Your mum or dad has passed away and now and you’re not sure of the pathway for the next step. You then find out unexpectedly your parent has not explained why they left you nothing in their will. If you were by their side until the end or you regularly visited them and were a part of their lives, there are avenues within the legal system to have a court consider making provision for you out of the estate, even though the will didn’t provide for you. That said, you will need to work out whether you are an eligible applicant under the Queensland law (or similar laws in the other Australian states) which is contained within Part 4 - Family Provision of the Queensland Succession Act 1981.
Family Provision Dependency Estate Claim - Are you eligible?
An eligible applicant seeking maintenance and support from the estate assets under section 41 of the Succession Act 1981 includes as follows:
The spouse of the deceased (whether married or by de facto relationship)
A child of the deceased (which includes a stepchild or adopted child)
A person who can establish they were dependant on the deceased during his or her lifetime (this category can be more tricky to understand and an estate lawyer will be able to explain whether or not, even though you’re not a blood relative if you can claim)
Family Provision Dependency Estate Claim - How and when do you bring your application?
Once you have established that you can claim, you should contact your local solicitor as soon as possible before the estate is administered. If you intend to apply for further provision in the estate you should give notice of your intention to the executor of the will or, if you are not sure who that is, have a notice published in the Queensland Law Reports (https://www.queenslandreports.com.au/) as soon as possible after the date of death.
Then you must apply to the Supreme Court of Queensland within 9 months of the date of death. If you miss the cut-off date and you had a good reason for the delay in filing your claim in the court, a court may still allow you to proceed with your claim. Your lawyer is the best person to ask if you are unsure whether you are still able to bring your claim based on your particular circumstances.
Family Provision Dependency Estate Claim - How much can you expect to pay the lawyers?

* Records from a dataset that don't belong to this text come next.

(** The median moves to its place. *)
Lemma fin_A_ok a r m eq_l eq_r :
  core a (r - 1) r m -> m < r -> flag a (L + 1) r m eq_l -> flag a r R m eq_r ->
  exists a', fin_A g a r r m eq_l eq_r = Ok (Fin a' (r - 2) r eq_l eq_r) /\ split_at a' (r - 2) r eq_l eq_r.
Proof.
  intros C Hm FL FR. pose proof C as [_ HE HB HP _ _ HL HR]. unfold fin_A. rewrite mmswap_ok by (auto; lia).
  assert (HX : exists a', (if r - 1 =? m then Ok a else Ok (exchange a m (r - 1))) = Ok a' /\
    core a' (r - 2) r (r - 1) /\ flag a' (L + 1) r (r - 1) eq_l /\ flag a' r R (r - 1) eq_r).
  { destruct (Nat.eqb_spec (r - 1) m) as [E|E].
    - exists a. rewrite E. splits; auto. apply (core_move a (r - 1) r m); auto; try lia.
      intros k Hk Hkm. apply HL; lia.
    - exists (exchange a m (r - 1)). splits; auto.
      + apply (core_exchange a (r - 1) r m); auto; try lia.
        * positions.
        * intros k Hk Hkm. positions; apply HL; lia.
        * intros k Hk Hkm. positions. apply HR; lia.
      + destruct eq_l; cbn [flag] in *.
        * intros k Hk Hkm. positions; apply FL; lia.
        * destruct FL as (k & Hk & Hkm). destruct (Nat.eq_dec k (r - 1)); [exists m|exists k]; lia.
      + destruct eq_r; cbn [flag] in *.
        * intros k Hk Hkm. positions. apply FR; lia.
        * destruct FR as (k & Hk & Hkm). exists k. lia. }
  destruct HX as (a' & -> & C' & FL' & FR'). cbn [bind]. exists a'.
  replace (r - 1 - 1) with (r - 2) by lia. split; [reflexivity|].
  replace (r - 1) with (r - 2 + 1) in C', FL', FR' by lia. split; auto; [lia|]. split; intros ->; cbn [flag] in *.
  - destruct FL' as (k & Hk & Hkm). lia.
  - destruct FR' as (k & Hk & Hkm). lia.
Qed.

Lemma loop_A_ok fuel a l r m eq_l eq_r :
  core a l r m -> m < r -> r - l <= fuel -> flag a (L + 1) (l + 1) m eq_l -> flag a r R m eq_r ->
  exists a' l' r' eq_l' eq_r', loop_A cmp g fuel a l r m eq_l eq_r = Ok (Fin a' l' r' eq_l' eq_r') /\
    split_at a' l' r' eq_l' eq_r'.
Proof.
  revert a l r m eq_l eq_r; induction fuel as [|fuel IH]; intros a l r m eq_l eq_r C Hm Hf FL FR.
  { pose proof (c_bounds _ _ _ _ C). lia. }
  cbn [loop_A]. destruct (up_A_ok (length a) a l r m eq_l eq_r) as (met & l1 & el & -> & Hl & C1 & FL1 & H); auto.
  { pose proof (c_bounds _ _ _ _ C). lia. }
  pose proof (c_bounds _ _ _ _ C) as HB. cbn [bind]. destruct met.
  { subst l1. destruct (fin_A_ok a r m el eq_r) as (a' & -> & HS); auto. eauto 7. }
  destruct H as (Hlr & Hlm & Ht).
  destruct (down_A_ok (length a) a l1 r m el) as (met & r1 & m1 & el1 & -> & H); auto; try lia.
  cbn [bind]. destruct met.
  - destruct H as (-> & -> & -> & Hml & C2). destruct (fin_A_ok a l1 m el false) as (a' & -> & HS); eauto 7.
    exists l1. lia.
  - destruct H as (Hr & Hm1 & C2 & FL2). rewrite mmswap_ok by (try apply (c_elements _ _ _ _ C1); lia). cbn [bind].
    apply IH; auto; [lia|]. exists r1. lia.
Qed.

(** Splitting type B, the mirror image. *)
Lemma flag_right a r m eq t :
  flag a (r + 1) R m eq -> r < R -> r <> m -> t = cmp (get a r) p ->
  flag a r R m (if (t =? 0)%Z then eq else false).
Proof.
  intros HF Hr Hm ->. destruct (Z.eqb_spec (cmp (get a r) p) 0); [|exists r; split; lia].
  destruct eq; cbn [flag] in *.
  - intros k Hk Hkm. destruct (Nat.eq_dec k r) as [->|]; auto. apply HF; lia.
  - destruct HF as (k & Hk & Hkm). exists k. split; lia.
Qed.

Lemma down_B_ok fuel a l r m eq_l eq_r :
  core a l r m -> l < m -> r - l <= fuel -> flag a r R m eq_r ->
  exists (met : bool) r' eq_r', down_B cmp fuel a l r m eq_l eq_r = Ok (met, r', if met then eq_l else false, eq_r') /\
    r' < r /\ core a l (r' + 1) m /\ flag a (r' + 1) R m eq_r' /\
    if met : bool then r' = l else l < r' /\ r' <> m /\ (cmp (get a r') p < 0)%Z.
Proof.
  revert r eq_r; induction fuel as [|fuel IH]; intros r eq_r C Hm Hf HF.
  { pose proof (c_bounds _ _ _ _ C). lia. }
  pose proof C as [_ _ HB HP _ _ HL HR]. cbn [down_B]. destruct (Nat.eqb_spec l (r - 1)) as [E|E].
  { exists true, (r - 1), eq_r. rewrite Nat.sub_add by lia. splits; auto. lia. }
  assert (Next : forall eq, (r - 1 <> m -> (0 <= cmp (get a (r - 1)) p)%Z) -> flag a (r - 1) R m eq ->
    exists (met : bool) r' eq_r', down_B cmp fuel a l (r - 1) m eq_l eq = Ok (met, r', if met then eq_l else false, eq_r') /\
      r' < r /\ core a l (r' + 1) m /\ flag a (r' + 1) R m eq_r' /\
      if met : bool then r' = l else l < r' /\ r' <> m /\ (cmp (get a r') p < 0)%Z).
  { intros eq Hc HF'. destruct (IH (r - 1) eq) as (met & r' & er & HU & Hr & H); auto; [|lia|].
    - apply (core_move a l r m); auto; try lia. intros k Hk Hkm.
      destruct (Nat.eq_dec k (r - 1)) as [->|]; auto. apply HR; lia.
    - exists met, r', er. split; [exact HU|]. split; [lia|exact H]. }
  destruct (Nat.eqb_spec (r - 1) m) as [Em|Em].
  { apply Next; [lia|]. destruct eq_r; cbn [flag] in *.
    - intros k Hk Hkm. apply HF; lia.
    - destruct HF as (k & Hk & Hkm). exists k. lia. }
  rewrite compare_ok by lia. cbn [bind]. rewrite HP. destruct (Z.ltb_spec (cmp (get a (r - 1)) p) 0) as [Ht|Ht].
  { exists false, (r - 1), eq_r. rewrite Nat.sub_add by lia. splits; auto; lia. }
  apply Next; [auto|]. replace r with (r - 1 + 1) in HF by lia.
  pose proof (flag_right a (r - 1) m eq_r _ HF ltac:(lia) Em eq_refl) as H.
  destruct (Z.ltb_spec 0 (cmp (get a (r - 1)) p)), (Z.eqb_spec (cmp (get a (r - 1)) p) 0); auto; lia.
Qed.

Lemma up_B_ok fuel a l r m eq_r :
  core a l (r + 1) m -> l < r < R -> r <> m -> l < m -> r - l <= fuel -> (cmp (get a r) p < 0)%Z ->
  flag a (r + 1) R m eq_r ->
  exists (met : bool) l' m' eq_r', up_B cmp fuel a l r m eq_r = Ok (met, l', m', eq_r') /\
    if met then l' = r /\ m' = m /\ eq_r' = eq_r /\ r < m /\ core a r (r + 1) m
    else l < l' < r /\ l' < m' /\ core (exchange a l' r) l' r m' /\
      flag (exchange a l' r) r R m' eq_r'.
Proof.
  revert l; induction fuel as [|fuel IH]; intros l C Hl Hrm Hm Hf Ht HF; [lia|].
  pose proof C as [_ _ HB HP _ _ HL HR]. cbn [up_B].
  destruct (Nat.eqb_spec (l + 1) r) as [E|E].
  { exists true, (l + 1), m, eq_r. splits; auto; [lia|]. apply (core_move a l (r + 1) m); auto; try lia.
    intros k Hk Hkm. destruct (Nat.eq_dec k r) as [->|]; [lia|]. apply HL; lia. }
  destruct (Nat.eqb_spec (l + 1) m) as [Em|Em].
  { exists false, (l + 1), r, eq_r. splits; auto; try lia.
    - apply (core_exchange a l (r + 1) m); auto; try lia.
      + positions.
      + intros k Hk Hkm. positions. apply HL; lia.
      + intros k Hk Hkm. positions. apply HR; lia.
    - destruct eq_r; cbn [flag] in *.
      + intros k Hk Hkm. positions. apply HF; lia.
      + destruct HF as (k & Hk & Hkm). exists k. lia. }
  rewrite compare_ok by lia. cbn [bind]. rewrite HP.
  assert (Stop : forall eq, (0 <= cmp (get a (l + 1)) p)%Z -> flag (exchange a (l + 1) r) r R m eq ->
    l < l + 1 < r /\ l + 1 < m /\ core (exchange a (l + 1) r) (l + 1) r m /\
      flag (exchange a (l + 1) r) r R m eq).
  { intros eq Hc HF'. splits; auto; try lia. apply (core_exchange a l (r + 1) m); auto; try lia.
    - positions.
    - intros k Hk Hkm. positions. apply HL; lia.
    - intros k Hk Hkm. positions. apply HR; lia. }
  destruct (Z.ltb_spec 0 (cmp (get a (l + 1)) p)) as [H0|H0].
  { exists false, (l + 1), m, false. split; [reflexivity|]. apply Stop; [lia|]. exists r. lia. }
  destruct (Z.eqb_spec (cmp (get a (l + 1)) p) 0) as [H1|H1].
  { exists false, (l + 1), m, eq_r. split; [reflexivity|]. apply Stop; [lia|]. destruct eq_r; cbn [flag] in *.
    - intros k Hk Hkm. positions. apply HF; lia.
    - destruct HF as (k & Hk & Hkm). exists k. lia. }
  destruct (IH (l + 1)) as (met & l' & m' & er & HD & H); auto; try lia.
  { apply (core_move a l (r + 1) m); auto; try lia. intros k Hk Hkm.
    destruct (Nat.eq_dec k (l + 1)) as [->|]; [lia|]. apply HL; lia. }
  exists met, l', m', er. split; [exact HD|]. destruct met; [exact H|]. destruct H as (Hr & H). split; [lia|exact H].
Qed.

Lemma fin_B_ok a l m eq_l eq_r :
  core a l (l + 1) m -> l < m -> flag a (L + 1) (l + 1) m eq_l -> flag a (l + 1) R m eq_r ->
  exists a', fin_B g a l l m eq_l eq_r = Ok (Fin a' l (l + 2) eq_l eq_r) /\ split_at a' l (l + 2) eq_l eq_r.
Proof.
  intros C Hm FL FR. pose proof C as [_ HE HB HP _ _ HL HR]. unfold fin_B. rewrite mmswap_ok by (auto; lia).
  assert (HX : exists a', (if l + 1 =? m then Ok a else Ok (exchange a (l + 1) m)) = Ok a' /\
    core a' l (l + 2) (l + 1) /\ flag a' (L + 1) (l + 2) (l + 1) eq_l /\ flag a' (l + 2) R (l + 1) eq_r).
  { destruct (Nat.eqb_spec (l + 1) m) as [E|E].
    - exists a. rewrite E. splits; auto.
      + apply (core_move a l (l + 1) m); auto; try lia. intros k Hk Hkm. apply HR; lia.
      + destruct eq_l; cbn [flag] in *; [intros k Hk Hkm; apply FL; lia|]. destruct FL as (k & Hk & Hkm). exists k. lia.
      + destruct eq_r; cbn [flag] in *; [intros k Hk Hkm; apply FR; lia|]. destruct FR as (k & Hk & Hkm). exists k. lia.
    - exists (exchange a (l + 1) m). splits; auto.
      + apply (core_exchange a l (l + 1) m); auto; try lia.
        * positions.
        * intros k Hk Hkm. positions. apply HL; lia.
        * intros k Hk Hkm. positions; apply HR; lia.
      + destruct eq_l; cbn [flag] in *.
        * intros k Hk Hkm. positions. apply FL; lia.
        * destruct FL as (k & Hk & Hkm). exists k. lia.
      + destruct eq_r; cbn [flag] in *.
        * intros k Hk Hkm. positions; apply FR; lia.
        * destruct FR as (k & Hk & Hkm). destruct (Nat.eq_dec k (l + 1)); [exists m|exists k]; lia. }
  destruct HX as (a' & -> & C' & FL' & FR'). cbn [bind]. exists a'.
  replace (l + 1 + 1) with (l + 2) by lia. split; [reflexivity|]. split; auto. split; intros ->; cbn [flag] in *.
  - destruct FL' as (k & Hk & Hkm). lia.
  - destruct FR' as (k & Hk & Hkm). lia.
Qed.
Definition EQUAL (x y : Z) : bool := (x =? y) || (compare x y =? 0).
Definition do_hash (key : Z) : Z := u32 (hash key).

Definition st_init_table_with_size (size : Z) : outcome st_table :=
  let size := new_size size in
  bs <- Calloc size ;;
  Ok (mkTable size 0 bs 1).

Definition st_init_table : outcome st_table := st_init_table_with_size 0.

Definition bin_pos (t : st_table) (h : Z) : nat := Z.to_nat (h mod num_bins t).
Definition bin (t : st_table) (i : nat) : list st_table_entry := nth i (bins t) [].

(** [!PTR_NOT_EQUAL] on an entry. *)
Definition matches (h key : Z) (e : st_table_entry) : bool := (e_hash e =? h) && EQUAL key (e_key e).

(** [FIND_ENTRY] *)
Definition find_entry (t : st_table) (h key : Z) : option st_table_entry :=
  find (matches h key) (bin t (bin_pos t h)).

Definition st_lookup (t : st_table) (key : Z) : option Z :=
  option_map e_record (find_entry t (do_hash key) key).

(** Moves an entry to the front of its new bin. *)
Definition push (n : Z) (nb : list (list st_table_entry)) (e : st_table_entry) : list (list st_table_entry) :=
  let i := Z.to_nat (e_hash e mod n) in list_set nb i (e :: nth i nb []).

Definition rehash (t : st_table) : outcome st_table :=
  let n := new_size (num_bins t + 1) in
  nb <- Calloc n ;;
  Ok (mkTable n (num_entries t) (fold_left (push n) (concat (bins t)) nb) (brk t)).

Definition add_direct (t : st_table) (key value h : Z) : outcome st_table :=
  t <- (if ST_DEFAULT_MAX_DENSITY <? cdiv (num_entries t) (num_bins t) then rehash t else Ok t) ;;
  let i := bin_pos t h in
  let entry := mkEntry (brk t) h key value in
  Ok (mkTable (num_bins t) (num_entries t + 1) (list_set (bins t) i (entry :: bin t i)) (brk t + 1)).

Asking a lawyer how much things might cost can be a confusing and difficult exercise. On the one hand, you may go to a ‘No win no fee’ lawyer who may promise to get you a big result only to find out later that the payout ends up getting reduced significantly after the lawyers are paid. If you’re not paying upfront, the law firm has to cover its costs somehow and you may end up paying more than you would if you just paid the lawyer as you went through the claim. This is not criticism towards ‘No win no fee’ law firms as they provide vital access to justice for claimants who would otherwise not be able to afford to bring a claim at all. That said, you should carefully read any client agreement you enter into with a law firm to be sure you know what you're getting yourself into and how much it will cost in the end. The best idea is to get a few quotes and decide who you feel most comfortable with and what is going to work best for you. Be wary of lawyers who are eager to promise you an outcome at the first meeting as there will never be a substitute for proper background and research work to get the picture crystal clear before any decision being made about the next steps. Even the simplest cases can be more complex than you first thought and carefully considered preparation is the best way to improve the certainty of the outcome.
There is a degree of complexity when attempting to fully inform clients about anticipated legal costs. The litigation court processes could end shortly after the claim is filed by negotiated agreement, or it could go all the way to final judgment after hearing or anywhere in between. As a rough guide, depending on which law firm you chose, the range of legal costs (estimated as at February 2020) you might expect to pay (excluding GST) relating to a family provision claim may be:
Advice on prospects of success $1,200 - $15,000
Filing the Claim – expected fee range (excludes court filing fee) $1,800 - $16,500
Filing a reply to the defence $800 - $4,000
Disclosure – exchange of relevant documents depending on the complexity $1,600 - $8,000
Settlement Conference or Mediation $1,800 - $12,000
Hearing (assumes 3 court days required including a barrister) $18,000 - $72,000
The estimates cannot predict all possible fees in litigation and are to be used only as a rough guide.
If you feel left out and you want to consider bringing a claim against the estate, get in touch with your lawyer and have an initial discussion about the steps involved to assess your rights and prospects.